Prosecutors say he accepted millions of dollars to protect drug traffickers.
March 8, 2024, 4:30pm ET
• 3 minute read
Former Honduran President Juan Orlando Hernandez was sentenced Friday in federal court in Manhattan on drug trafficking charges.
Hernandez, who served as president of Honduras from 2014 to 2022, had been charged by U.S. authorities with drug trafficking and weapons offenses related to large amounts of cocaine imported into the United States over the past two decades. Prosecutors allege he took bribes from El Chapo's Sinaloa cartel and other drug networks to line his pockets, fund political campaigns and rig elections to win two presidential elections. are doing.

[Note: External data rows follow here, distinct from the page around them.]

(** * The instance API of the wasmer C runtime (runtime-c-api/src/instance.rs)

    A shallow embedding of [wasmer_instantiate],
    [wasmer_instantiate_with_options], [prepare_middleware_chain_generator],
    [wasmer_instance_call], [wasmer_instance_exports], the instance context
    functions ([wasmer_instance_context_get], [_data_set], [_data_get],
    [_memory]) and [wasmer_instance_destroy].

    The runtime crates the file calls into (the compiler, instantiation,
    function calls, the opcode tracer, [set_points_limit]) are parameters of
    the development: Section variables whose behaviour the theorems do not
    assume beyond what each statement says. *)

From Stdlib Require Import Strings.String Strings.Byte NArith.
From stdpp Require Import base gmap strings list.

Open Scope N_scope.

(* ------------------------------------------------------------------ *)
(** ** Rust values shared by every entry point *)

(** [Result<T, E>]. *)
Inductive result (T E : Type) : Type :=
| Ok (t : T)
| Err (e : E).
Arguments Ok {T E} t.
Arguments Err {T E} e.

(** [wasmer_result_t]. *)
Inductive wasmer_result_t : Type :=
| WASMER_OK
| WASMER_ERROR.

(** A raw address; [0] is the null pointer. *)
Definition ptr : Type := N.

(* ------------------------------------------------------------------ *)
(** ** UTF-8 validation ([std::str::from_utf8], [CStr::to_str])

    The validation loop of [core::str::run_utf8_validation]: the first
    byte fixes the width of the sequence (table [UTF8_CHAR_WIDTH]), the
    second byte is range-checked per first byte (no overlong forms, no
    surrogates, nothing above U+10FFFF), the others are continuation
    bytes [0x80..0xBF]. *)

Definition in_range (lo hi : N) (b : byte) : bool :=
  (lo <=? Byte.to_N b) && (Byte.to_N b <=? hi).

Definition is_cont (b : byte) : bool := in_range 0x80 0xBF b.

Fixpoint run_utf8_validation (v : list byte) : bool :=
  match v with
  | [] => true
  | b1 :: rest =>
      if Byte.to_N b1 <? 0x80 then run_utf8_validation rest
      else if in_range 0xC2 0xDF b1 then
        match rest with
        | b2 :: rest' => is_cont b2 && run_utf8_validation rest'
        | [] => false
        end
      else if in_range 0xE0 0xEF b1 then
        match rest with
        | b2 :: b3 :: rest' =>
            let n1 := Byte.to_N b1 in
            let ok2 :=
              if n1 =? 0xE0 then in_range 0xA0 0xBF b2
              else if n1 =? 0xED then in_range 0x80 0x9F b2
              else is_cont b2 in
            ok2 && is_cont b3 && run_utf8_validation rest'
        | _ => false
        end
      else if in_range 0xF0 0xF4 b1 then
        match rest with
        | b2 :: b3 :: b4 :: rest' =>
            let n1 := Byte.to_N b1 in
            let ok2 :=
              if n1 =? 0xF0 then in_range 0x90 0xBF b2
              else if n1 =? 0xF4 then in_range 0x80 0x8F b2
              else is_cont b2 in
            ok2 && is_cont b3 && is_cont b4 && run_utf8_validation rest'
        | _ => false
        end
      else false
  end.

(** [std::str::from_utf8]: a Rust [&str] is the validated byte sequence;
    a Rocq [string] is a byte string, so the bytes are kept as they are. *)
Definition from_utf8 (v : list byte) : option string :=
  if run_utf8_validation v then Some (string_of_list_byte v) else None.

(* ------------------------------------------------------------------ *)
(** ** Compilation options and the middleware chain *)

(** [CompilationOptions]. *)
Record CompilationOptions : Type := {
  gas_limit : N;            (* u64 *)
  unmetered_locals : N;     (* usize *)
  opcode_trace : bool;
  metering : bool;
  runtime_breakpoints : bool
}.

(** The middleware passes pushed by the generator. [Metering] keeps the
    [unmetered_locals] it was built with (the cost table is the static
    [OPCODE_COSTS]). *)
Inductive Middleware : Type :=
| Metering (unmetered_locals : N)
| RuntimeBreakpointHandler
| OpcodeTracer.

(** [MiddlewareChain]: the passes in push order. *)
Definition MiddlewareChain := list Middleware.

(** [MiddlewareChain::push]. *)
Definition chain_push (chain : MiddlewareChain) (m : Middleware) : MiddlewareChain :=
  chain ++ [m].

Section Build.

(** Whether the crate is built with the [metering] Cargo feature: the
    [chain.push(metering::Metering::new(..))] statement carries
    [#[cfg(feature = "metering")]]. *)
Variable feature_metering : bool.

(** [prepare_middleware_chain_generator]: the closure [move || { .. }]
    that the compiler calls once per compilation. Each call starts from
    [MiddlewareChain::new()]. *)
Definition prepare_middleware_chain_generator (options : CompilationOptions)
    : unit -> MiddlewareChain :=
  fun _ =>
    let chain : MiddlewareChain := [] in
    let chain :=
      if metering options then
        if feature_metering
        then chain_push chain (Metering (unmetered_locals options))
        else chain
      else chain in
    let chain :=
      if runtime_breakpoints options
      then chain_push chain RuntimeBreakpointHandler else chain in
    let chain :=
      if opcode_trace options
      then chain_push chain OpcodeTracer else chain in
    chain.

End Build.

(** The chain as the spec describes it: the passes whose flags are set,
    metering first, breakpoints second, tracing last. *)
Definition spec_chain (options : CompilationOptions) : MiddlewareChain :=
  (if metering options then [Metering (unmetered_locals options)] else []) ++
  (if runtime_breakpoints options then [RuntimeBreakpointHandler] else []) ++
  (if opcode_trace options then [OpcodeTracer] else []).

(** [n] successive calls of a chain generator, as the streaming compiler
    makes them, one per compilation. *)
Definition invoke_generator (gen : unit -> MiddlewareChain) (n : nat)
    : list MiddlewareChain :=
  map (fun _ => gen tt) (seq 0 n).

Prosecutors say he instead protected drug traffickers, including his own brother Tony Hernandez, who was convicted of drug trafficking in the United States in 2019 and sentenced to life in prison.

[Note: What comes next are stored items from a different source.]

(** * problem_report: the label classification and normalisation core

    A shallow embedding of
      - [src/processing/classify.py]      (fingerprint, response decoding,
                                           prompt, classification driver),
      - [src/processing/translate.py]     (vocabulary translator),
      - [src/processing/assemble_data.py] (label merger),
    followed by the properties of the specification that concern them.

    Conventions.
      - A Python [str] is the list of its Unicode code points ([list N]);
        [U "..."] reads a literal of this file (UTF-8) into that form.
      - Python integers are [Z].
      - A Python [dict] used as a map is a [gmap]; a decoded JSON value keeps
        its members in an association list, in document order.
      - A call that can raise returns a [result]; code that also touches the
        outside world (oracle, cache file) runs in the monad [M]. *)

From Stdlib Require Import ZArith NArith List Bool Ascii String Lia.
From stdpp Require Import base option list gmap.

Open Scope N_scope.
Open Scope list_scope.

(** ** Python strings *)

Module PyStr.

Abbreviation str := (list N).

Definition bytes_of_literal (s : string) : list N :=
  map N_of_ascii (list_ascii_of_string s).

(** UTF-8 decoding of a literal of this file (well-formed by construction;
    a truncated sequence is dropped). *)
Fixpoint utf8_decode (l : list N) : list N :=
  match l with
  | [] => []
  | b0 :: r0 =>
    if b0 <? 0x80 then b0 :: utf8_decode r0
    else match r0 with
    | [] => []
    | b1 :: r1 =>
      if b0 <? 0xE0 then ((b0 - 0xC0) * 64 + (b1 - 0x80)) :: utf8_decode r1
      else match r1 with
      | [] => []
      | b2 :: r2 =>
        if b0 <? 0xF0
        then ((b0 - 0xE0) * 4096 + (b1 - 0x80) * 64 + (b2 - 0x80)) :: utf8_decode r2
        else match r2 with
        | [] => []
        | b3 :: r3 =>
          ((b0 - 0xF0) * 262144 + (b1 - 0x80) * 4096 + (b2 - 0x80) * 64 + (b3 - 0x80))
            :: utf8_decode r3
        end
      end
    end
  end.

Definition U (s : string) : str := utf8_decode (bytes_of_literal s).

(** [s.encode("utf-8")]: a lone surrogate (and anything that is not a code
    point) raises UnicodeEncodeError, here [None]. *)
Definition utf8_encode_cp (c : N) : option (list N) :=
  if c <? 0x80 then Some [c]
  else if c <? 0x800 then Some [0xC0 + c / 64; 0x80 + c mod 64]
  else if (0xD800 <=? c) && (c <? 0xE000) then None
  else if c <? 0x10000
       then Some [0xE0 + c / 4096; 0x80 + (c / 64) mod 64; 0x80 + c mod 64]
  else if c <? 0x110000
       then Some [0xF0 + c / 262144; 0x80 + (c / 4096) mod 64;
                  0x80 + (c / 64) mod 64; 0x80 + c mod 64]
  else None.

Fixpoint utf8_encode (s : str) : option (list N) :=
  match s with
  | [] => Some []
  | c :: r =>
    match utf8_encode_cp c, utf8_encode r with
    | Some b, Some br => Some (b ++ br)
    | _, _ => None
    end
  end.

Definition str_eqb (a b : str) : bool := bool_decide (a = b).

(** [sep.join(parts)] *)
Fixpoint join (sep : str) (parts : list str) : str :=
  match parts with
  | [] => []
  | [p] => p
  | p :: rest => p ++ sep ++ join sep rest
  end.

(** The characters [str.strip()] removes: those for which [str.isspace()]
    holds. *)
Definition is_space (c : N) : bool :=
  ((0x09 <=? c) && (c <=? 0x0D)) || ((0x1C <=? c) && (c <=? 0x20))
  || (c =? 0x85) || (c =? 0xA0) || (c =? 0x1680)
  || ((0x2000 <=? c) && (c <=? 0x200A))
  || (c =? 0x2028) || (c =? 0x2029) || (c =? 0x202F) || (c =? 0x205F)
  || (c =? 0x3000).

Fixpoint lstrip_by (p : N -> bool) (s : str) : str :=
  match s with
  | [] => []
  | c :: r => if p c then lstrip_by p r else s
  end.

Definition rstrip_by (p : N -> bool) (s : str) : str :=
  rev (lstrip_by p (rev s)).

Definition strip_by (p : N -> bool) (s : str) : str :=
  rstrip_by p (lstrip_by p s).

(** [s.strip()] *)
Definition strip (s : str) : str := strip_by is_space s.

Mr. Hernandez even identified himself as a partner of the United States on crime, drug and immigration policy, as he was undercover investigation by U.S. law enforcement over his involvement in drug trafficking.
He was indicted and arrested in February 2022, just three weeks after leaving office, and extradited to the United States several months later.

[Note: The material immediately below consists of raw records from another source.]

Lemma X_taken_id_is_refused_witness :
  identity Sample.alice = Some {| User.id := "alice" |}
  /\ In (uuid_source colliding_world (uuid_drawn colliding_world))
        (map EcoHabits.id (habits colliding_world))
  /\ outcome (server.createHabit (Sample.habit_payload None (Some "Walk") None) Sample.alice)
             colliding_world
     = Threw (ConstraintError T_EcoHabits)
  /\ habits (after (server.createHabit (Sample.habit_payload None (Some "Walk") None)
                                       Sample.alice) colliding_world)
     = habits colliding_world.
Proof.
  assert (Hin : In (uuid_source colliding_world (uuid_drawn colliding_world))
                   (map EcoHabits.id (habits colliding_world)))
    by (left; reflexivity).
  split; [reflexivity|]. split; [exact Hin|].
  exact (proj1 (X_taken_id_is_refused Sample.alice {| User.id := "alice" |}
                                      colliding_world eq_refl)
               (Sample.habit_payload None (Some "Walk") None) _ eq_refl Hin).
Defined.

(** ** The lookup of a habit *)

(** getHabitForUser issues one SELECT on the habits and writes nothing.  It
    returns null exactly when the user has no habit of that id, and otherwise
    a stored habit that has that id and belongs to that user; it never
    returns a habit of another user. *)
Theorem X_getHabitForUser_returns_an_owned_habit_or_null :
  forall (h u : string) (w : World),
    exists found,
      getHabitForUser h u w = (Returned found, issue (SELECT T_EcoHabits) w)
      /\ (found = None <-> owns_habit w u h = false)
      /\ (forall r, found = Some r ->
                    In r (habits w) /\ EcoHabits.id r = h /\ EcoHabits.userId r = u).
Proof.
  intros h u w. destruct (owns_habit w u h) eqn:Hown.
  - destruct (getHabitForUser_owned w u h Hown) as (r & Hr & Hin & Hid & Huid).
    exists (Some r). split; [exact Hr|]. split.
    + split; discriminate.
    + intros r' Hr'. inversion Hr'; subst r'. auto.
  - exists None. split; [exact (getHabitForUser_not_owned w u h Hown)|]. split.
    + tauto.
    + intros r Hr. discriminate Hr.
Qed.

Lemma X_getHabitForUser_returns_an_owned_habit_or_null_witness :
  exists found,
    getHabitForUser "H2" "alice" Sample.world
    = (Returned found, issue (SELECT T_EcoHabits) Sample.world)
    /\ (found = None <-> owns_habit Sample.world "alice" "H2" = false)
    /\ (forall r, found = Some r ->
                  In r (habits Sample.world)
                  /\ EcoHabits.id r = "H2" /\ EcoHabits.userId r = "alice").
Proof.
  exact (X_getHabitForUser_returns_an_owned_habit_or_null "H2" "alice" Sample.world).
Defined.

In this November 1, 2021 file photo, Honduran President Juan Orlando Hernández delivers the State of the Nation Statement on the second day of COP26 at the SECC in Glasgow, England.Pool, file from Getty Images
Two co-defendants, former Honduran police chief Juan Carlos Bonilla and Hernandez's cousin Mauricio Hernandez, pleaded guilty.
The former president has maintained his innocence and said the charges were the result of drug traffickers defaming him in revenge for a crackdown on the drug trade.
The U.S. Department of Justice said that during his administration, Hernandez and his co-conspirators trafficked more than 400 tons of U.S.-bound cocaine through Honduras.
“Juan Orlando Hernandez has abused his position as president of Honduras to run the country as a narco-state where violent drug traffickers are allowed to operate with virtual impunity, and the people of Honduras and the United States have suffered the consequences. “We were forced to suffer,” the US said. Attorney General Merrick Garland said in a statement. “As today's convictions demonstrate, the Department of Justice is destroying the entire ecosystem of drug trafficking networks that harm the American people, no matter how far or how far they must go.”
The case attracted attention in Hernandez's country, and the media called it the “trial of the century.”
Hernandez is scheduled to be sentenced on June 26, and is facing life in prison.
-ABC News' Conor J. Finnegan and Victoria Moll Ramirez contributed to this report.